There is a difference between being prepared for a recession, making smart money moves during a recession and throwing up your hands and admitting defeat to a recession. Every day, I see doom-and-gloom stories on the news about how we are currently in the worst economic downturn since the Great Depression. First of all, I don't think that is even true. The recessions of 1981-82 and 1991 were pretty bad. The one in 1991 was the worst for me, because I was out of work for six months. There was literally no work to be had. Yes, a lot of money has been lost during this recession, but that was due to a lot of bad decisions by a lot of people. Unfortunately, many innocent bystanders got caught up in that web.

I'm not saying that things aren't serious right now. They are. Unemployment continues to climb and the banking and housing sectors of the economy have been battered. But, what if you have a job, rent an apartment (or own your house free and clear) and didn't have a bunch of money socked away in the stock markets? Are you feeling any pain?

The answer is probably "no". I socked away some money before the recession really got into full swing, but I still buy stocks. I keep my eye out for other job opportunities "just in case", but I have also noticed that there are still jobs to be had where I live. The main difference I have noticed between now and a year ago is that some things cost more money now, especially food.

It does no one any good to stick your head in the sand and pretend the economy is just fine. It isn't. However, I think it does more harm than good to become mired in the belief that things won't get any better any time soon. Where is the optimism? As long as the populace remains pessimistic and refuses to make credit available, start businesses, invest in business (i.e. spend money), the recession will only be prolonged.

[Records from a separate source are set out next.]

Lemma upload_uses_file_field_only_witness :
  (Effects.upload_handler upload_world table_down
     (upload_event ex_body ct_B)).2
  = (Effects.upload_handler upload_world table_down
       (upload_event
          (multipart_body delim_B [] [part_note; part_mp3] closing_B) ct_B)).2
  ∧ service_calls
      (Effects.upload_handler upload_world table_down
         (upload_event ex_body ct_B)).1
    = service_calls
        (Effects.upload_handler upload_world table_down
           (upload_event
              (multipart_body delim_B [] [part_note; part_mp3] closing_B)
              ct_B)).1.
Proof.
  apply (upload_uses_file_field_only upload_world table_down
           (upload_event ex_body ct_B)
           (upload_event
              (multipart_body delim_B [] [part_note; part_mp3] closing_B) ct_B)
           ex_body
           (multipart_body delim_B [] [part_note; part_mp3] closing_B)
           ct_B ct_B
           {[ slit "file" := FileField (slit "a.mp3") (blit "ID3 data") ]}
           {[ slit "note" := Plain (slit "hello");
              slit "file" := FileField (slit "a.mp3") (blit "ID3 data") ]}
           [] []).
  - apply upload_request_event; [vm_compute; reflexivity | discriminate].
  - apply upload_request_event; [vm_compute; reflexivity | discriminate].
  - vm_compute. reflexivity.
  - vm_compute. reflexivity.
  - vm_compute. reflexivity.
Defined.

We need to regain our confidence not only in capitalism and our economy, but in ourselves. Despite the dire predictions by the International Monetary Fund that the recession will only get worse and could last another year, I remain hopeful that the housing industry will eventually flush out the toxic loans from its system, banks will return to common sense lending and consumers will take a more active role in managing their finances.

I am not participating in the recession. I will continue to work hard, save money for the future, and support my local businesses with my purchases. It is better than the alternative.